Alguns momentos poderosos fizeram a união inusitada de tradição e modernidade, lembrando que a França não é só terreno de passados e museus. Um número catártico lembrou a Revolução Francesa com Maria Antonieta decapitada ao som da margem de metal Gojira, seguida da famosa ária da ópera “Carmem” de Bizet na voz da suíça Marina Viotti.
Em outro momento, a malinesa Aya Nakamura, cantora em língua francesa mais ouvida do momento, fez um número digno de Beyoncé e botou uma margem militar enxurro de homens brancos pra dançar. Um vídeo com três jovens na Livraria de Paris lendo clássicos de Maupassant, Verlaine e Leila Slimani terminou com os três… num triângulo amoroso a portas fechadas –sim, o “ménage à trois” também é patrimônio francesismo. Depois de uma Santa Ceia “drag”, um rápido desfile de voga reuniu diversas etnias.
Toda essa bela salada lembrou que a França é a terreno da liberdade, paridade e fraternidade, mas também da solenidade, da pluralidade e da sororidade. Esta última apareceu num belo momento em que a cerimônia fez justiça a grandes feministas, artistas e pensadoras da França, com estátuas que subiam em homenagem a Olympe de Gouges, Gisèle Halimi, Louise Michel, Simone Veil, Alice Guy e Paulette Nardal, a primeira mulher negra a ingressar na Sorbonne.
Esse vaivém entre o velho e o novo, o tradicional e o moderno marcou toda a cerimônia. Uma animação com os Minions que terminou com a Mona Lisa boiando no Sena foi emendada com o quina da Marselhesa, o hino francesismo, do cimalha de um dos prédios. Aliás, foram muitas as performances do cimalha dos telhados de Paris, incluindo a figura mascarada que arrasou no “parkour” por toda a cidade.

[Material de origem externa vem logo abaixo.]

(** The first empty slot probed for a hash. *)
Definition first_empty (slots : list Z) (h i : Z) : Prop :=
  let n := Z.of_nat (length slots) in
  0 <= i < n /\ slots !! probe n h i = Some 0 /\ forall j, 0 <= j < i -> exists v, slots !! probe n h j = Some v /\ v <> 0.

Lemma find_empty_from slots h m fuel i : size_ok slots -> slots !! probe (Z.of_nat (length slots)) h m = Some 0 -> 0 <= i <= m -> m < Z.of_nat (length slots) ->
  m < i + Z.of_nat fuel ->
  (forall j, 0 <= j < i -> exists v, slots !! probe (Z.of_nat (length slots)) h j = Some v /\ v <> 0) ->
  exists e, first_empty slots h e /\ find_empty fuel slots ((h + i) mod Z.of_nat (length slots)) = Ok ((h + e) mod Z.of_nat (length slots)).
Proof.
  intros Hs Hm. revert i. induction fuel as [|fuel IH]; intros i Hi Hlt Hf Hbefore; [lia|]. cbn [find_empty].
  fold (probe (Z.of_nat (length slots)) h i). destruct (lookup_lt_is_Some_2 slots (probe (Z.of_nat (length slots)) h i) (probe_lt _ _ _ Hs)) as [v Hv]. rewrite Hv. cbn [expect_some rbind].
  destruct (Z.eqb_spec v 0) as [->|Hne].
  - exists i. split; [|done]. split; [lia|]. by split.
  - rewrite next_slot by done. destruct (decide (i = m)) as [->|]; [congruence|]. apply IH; [lia|lia|lia|]. intros j Hj. destruct (decide (j = i)) as [->|]; [by exists v|]. apply Hbefore. lia.
Qed.

Lemma find_empty_spec slots vs h : size_ok slots -> table_ok slots vs -> (length vs < length slots)%nat ->
  exists e, first_empty slots h e /\ find_empty (length slots) slots (Z.land h (slot_mask slots)) = Ok ((h + e) mod Z.of_nat (length slots)).
Proof.
  intros Hs Ht Hlt. destruct (empty_slot _ _ Ht Hlt) as [p Hp]. destruct (probe_reaches slots h p Hs (lookup_lt_Some _ _ _ Hp)) as (m & Hm & Ep).
  rewrite mask_mod by done. replace (h mod Z.of_nat (length slots)) with ((h + 0) mod Z.of_nat (length slots)) by (f_equal; lia). apply (find_empty_from slots h m); [done|by rewrite Ep|lia|lia|lia|]. intros j Hj. lia.
Qed.

Lemma table_insert slots vs key e : size_ok slots -> table_ok slots vs -> first_empty slots (catalog_hash key) e ->
  table_ok (<[probe (Z.of_nat (length slots)) (catalog_hash key) e := Z.of_nat (length vs) + 1]> slots) (vs ++ [key]).
Proof.
  intros Hs (H1 & H2 & H3) (He & Hz & Hb). set (p := probe _ _ e) in *. assert (p < length slots)%nat as Hp by (by apply lookup_lt_Some in Hz).
  unfold table_ok. cbn zeta. rewrite length_insert.
  assert (forall j v, <[p := Z.of_nat (length vs) + 1]> slots !! j = Some v -> v <> 0 -> (j = p /\ v = Z.of_nat (length vs) + 1) \/ (j <> p /\ slots !! j = Some v)) as Hlook.
  { intros j v Hj Hv. apply list_lookup_insert_Some in Hj as [(-> & -> & _)|[Hne Hj]]; [by left|right]. split; [congruence|done]. }
  assert (forall j v, slots !! j = Some v -> v <> 0 -> <[p := Z.of_nat (length vs) + 1]> slots !! j = Some v) as Hkeep.
  { intros j v Hj Hv. rewrite list_lookup_insert_ne; [done|]. intros <-. congruence. }
  split; [|split].
  - intros j v Hj Hv. rewrite length_app. cbn [length]. destruct (Hlook j v Hj Hv) as [[_ ->]|[_ Hj']]; [lia|]. specialize (H1 _ _ Hj' Hv). lia.
  - intros i j v Hi Hj Hv. destruct (Hlook i v Hi Hv) as [[-> ->]|[Hip Hi']], (Hlook j _ Hj ltac:(lia || done)) as [[-> E]|[Hjp Hj']]; [done| | |by apply (H2 i j v)].
    + specialize (H1 _ _ Hj' ltac:(lia)). lia.
    + subst v. specialize (H1 _ _ Hi' ltac:(lia)). lia.
  - intros id k' Hid. apply lookup_snoc_Some in Hid as [[Hlt Hid]|[-> <-]].
    + destruct (H3 id k' Hid) as (i & Hi & Hs1 & Hs2). exists i. split; [done|]. split; [apply Hkeep; [done|lia]|]. intros j Hj. destruct (Hs2 j Hj) as (v & Hv & Hne). exists v. split; [by apply Hkeep|done].
    + exists e. split; [done|]. split; [by apply list_lookup_insert_eq|]. intros j Hj. destruct (Hb j Hj) as (v & Hv & Hne). exists v. split; [by apply Hkeep|done].
Qed.

Lemma table_empty n : table_ok (replicate n 0) [].
Proof.
  split; [|split].
  - intros j v [-> _]%lookup_replicate Hv. done.
  - intros i j v [-> _]%lookup_replicate _ Hv. done.
  - intros id key H. by rewrite lookup_nil in H.
Qed.
End Table.

(** ** Interning *)

Section Interning.
Context {K : Type} `{!BoardCatalogKey K}.

(** The catalog holds the distinct keys [vs], in the order of their ids. *)
Definition catalog_ok (c : BoardCatalog K) (vs : list K) : Prop :=
  arena_ok (values c) vs /\ NoDup vs /\ size_ok (slots c) /\
  Z.of_nat (length vs) * 10 <= Z.of_nat (length (slots c)) * 7 /\ table_ok (slots c) vs.

Lemma catalog_new_ok : catalog_ok catalog_new [].
Proof.
  split; [apply arena_default_ok|]. split; [constructor|]. split; [by exists 4|]. split; [cbn; lia|]. apply table_empty.
Qed.

Lemma catalog_get_spec c vs id key : catalog_ok c vs -> 0 <= id -> vs !! Z.to_nat id = Some key -> catalog_get c id = Ok key.
Proof. intros (Ha & _) Hid Hk. by apply (arena_get_spec _ vs). Qed.

Lemma reinsert_spec slots vs keys : size_ok slots -> table_ok slots vs -> (length (vs ++ keys) < length slots)%nat -> Z.of_nat (length (vs ++ keys)) < 2 ^ 32 ->
  exists slots', reinsert slots (Z.of_nat (length vs)) keys = Ok slots' /\ length slots' = length slots /\ table_ok slots' (vs ++ keys).
Proof.
  revert slots vs. induction keys as [|key keys IH]; intros slots vs Hs Ht Hl H32; cbn [reinsert]; [rewrite app_nil_r; by exists slots|].
  rewrite length_app in Hl, H32. cbn [length] in Hl, H32. destruct (find_empty_spec slots vs (catalog_hash key) Hs Ht) as (e & He & ->); [lia|]. cbn [rbind].
  rewrite (wrap_small 32 (Z.of_nat (length vs))), wrap_small by (split; lia). pose proof (table_insert slots vs key e Hs Ht He) as Ht'.
  set (slots1 := <[_ := _]> slots) in Ht'. assert (length slots1 = length slots) as Hl1 by apply length_insert.
  destruct (IH slots1 (vs ++ [key])) as (slots' & E & Hlen & Hok); [unfold size_ok; by rewrite Hl1|exact Ht'|rewrite !length_app; cbn [length]; lia|rewrite !length_app; cbn [length]; lia|].
  exists slots'. rewrite length_app in E. replace (Z.of_nat (length vs + length [key])) with (Z.of_nat (length vs) + 1) in E by (cbn [length]; lia).
  rewrite <- app_assoc in Hok. split; [exact E|]. split; [lia|exact Hok].
Qed.

Lemma grow_spec c vs : catalog_ok c vs -> Z.of_nat (length vs) < 2 ^ 32 ->
  exists c', grow c = Ok c' /\ catalog_ok c' vs /\ length (slots c') = (length (slots c) * 2)%nat.
Proof.
  intros (Ha & Hn & Hs & Hl & Ht) H32. unfold grow, arena_iter. rewrite (proj1 Ha). pose proof (size_pos _ Hs).
  assert (size_ok (replicate (length (slots c) * 2) 0)) as Hs'.
  { destruct Hs as (k & Hk & E). exists (k + 1). split; [lia|]. rewrite length_replicate, Nat2Z.inj_mul, E, Z.pow_add_r by lia. done. }
  destruct (reinsert_spec (replicate (length (slots c) * 2) 0) [] vs Hs' (table_empty _)) as (slots' & E & Hlen & Hok); [rewrite length_replicate; cbn; lia|done|].
  cbn [length] in E. change (Z.of_nat 0) with 0 in E. rewrite E. cbn [rbind]. rewrite length_replicate in Hlen. eexists. split; [done|]. split; [|exact Hlen].
  split; [done|]. split; [done|]. cbn [slots]. split; [|split; [lia|exact Hok]]. unfold size_ok in *. by rewrite Hlen, <- (length_replicate (length (slots c) * 2) 0).
Qed.

(** A key that is there: the loop returns its id. *)
Lemma intern_found c vs key id fuel i : catalog_ok c vs -> vs !! id = Some key -> let n := Z.of_nat (length (slots c)) in
  forall m, slots c !! probe n (catalog_hash key) m = Some (Z.of_nat id + 1) ->
  (forall j, 0 <= j < m -> exists v, slots c !! probe n (catalog_hash key) j = Some v /\ v <> 0) ->
  0 <= i <= m -> m < i + Z.of_nat fuel -> intern_loop fuel c key ((catalog_hash key + i) mod n) = Ok (Z.of_nat id, c).
Proof.
  intros Hc Hid n m Hm Hb. pose proof Hc as (Ha & Hn & Hs & _ & Ht). revert i. induction fuel as [|fuel IH]; intros i Hi Hf; [lia|]. cbn [intern_loop]. fold (probe n (catalog_hash key) i).
  assert (exists v, slots c !! probe n (catalog_hash key) i = Some v /\ v <> 0) as (v & Hv & Hne).
  { destruct (decide (i = m)) as [->|]; [exists (Z.of_nat id + 1); split; [done|lia]|]. apply Hb. lia. }
  rewrite Hv. cbn [expect_some rbind]. destruct (Z.eqb_spec v 0); [done|]. destruct Ht as (H1 & _). specialize (H1 _ _ Hv Hne).
  destruct (lookup_lt_is_Some_2 vs (Z.to_nat (v - 1))) as [k' Hk']; [lia|]. rewrite (arena_get_spec _ vs (v - 1) k' Ha) by (done || lia). cbn [rbind].
  case_bool_decide as Ek.
  - subst k'. pose proof (NoDup_lookup vs _ _ key Hn Hk' Hid). f_equal. f_equal. lia.
  - destruct (decide (i = m)) as [->|].
    + exfalso. rewrite Hm in Hv. injection Hv as <-. replace (Z.to_nat (Z.of_nat id + 1 - 1)) with id in Hk' by lia. congruence.
    + unfold n. rewrite next_slot by done. apply IH; lia.
Qed.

Com a noite instalada, a última segmento foi de pura sarau, com bailarinos explodindo na passarela de uma das pontes superiluminadas, ao som de um pot-pourri de músicas dance e techno. Foi menos inspirado, mas manteve o astral lá em cima. Juliette Armanet e a pianista Sofiane Pamart cantaram “Imagine” de John Lennon com um piano de rabo em chamas. O mascarado riscou o Sena montado num cavalo de metal com a ajuda de um submarino, numa visão espetacular.
Para seguir os “barcos alegóricos” dos 206 países que fizeram o Sena ter seu dia de Sapucaí, zero melhor do que os comentários de Milton Cunha na Cazé TV. Milton deu pitaco desde a “lancheca” minúscula do Bahrein até o “barco-formigueiro” com a delegação francesa, confessou que “já conheceu alguns homens da Micronésia” e tombou o desfile de voga porquê “mequetrefe”, entre outros comentários jocosos.
Atrapalhando um pouquinho, a chuva apertou bastante na segunda metade da sarau, e fez temer pela saúde dos atletas que vão competir nos próximos dias. Será que teremos atletas tombados porque a goto fechou no meio do Sena? Oremos.
Na reta final, foi comovente ver a reunião de um Quarteto Fantástico numa lancha a século por hora em direção à Pira Olímpica: a ginasta romena Nadia Comaneci, a tenista americana Serena Williams, o tenista espanhol Rafael Nadal e o galeria americano Carl Lewis, vencedor de dez medalhas olímpicas. Confirmando as expectativas, a velocista francesa Marie-José Perec acendeu a Pira, mas acompanhada do judoca francesismo Teddy Riner –um par de atletas negros, dando o toque final de pluralidade à cerimônia.
Coroando tudo, Céline Dion, que não cantava em público há muito tempo por conta de sua doença, encarnou Édith Piaf na voz e no gestual –nenhuma cantora francesa teria feito melhor– no coração da Torre Eiffel. Paris sempre foi uma sarau, mas desta vez se superou.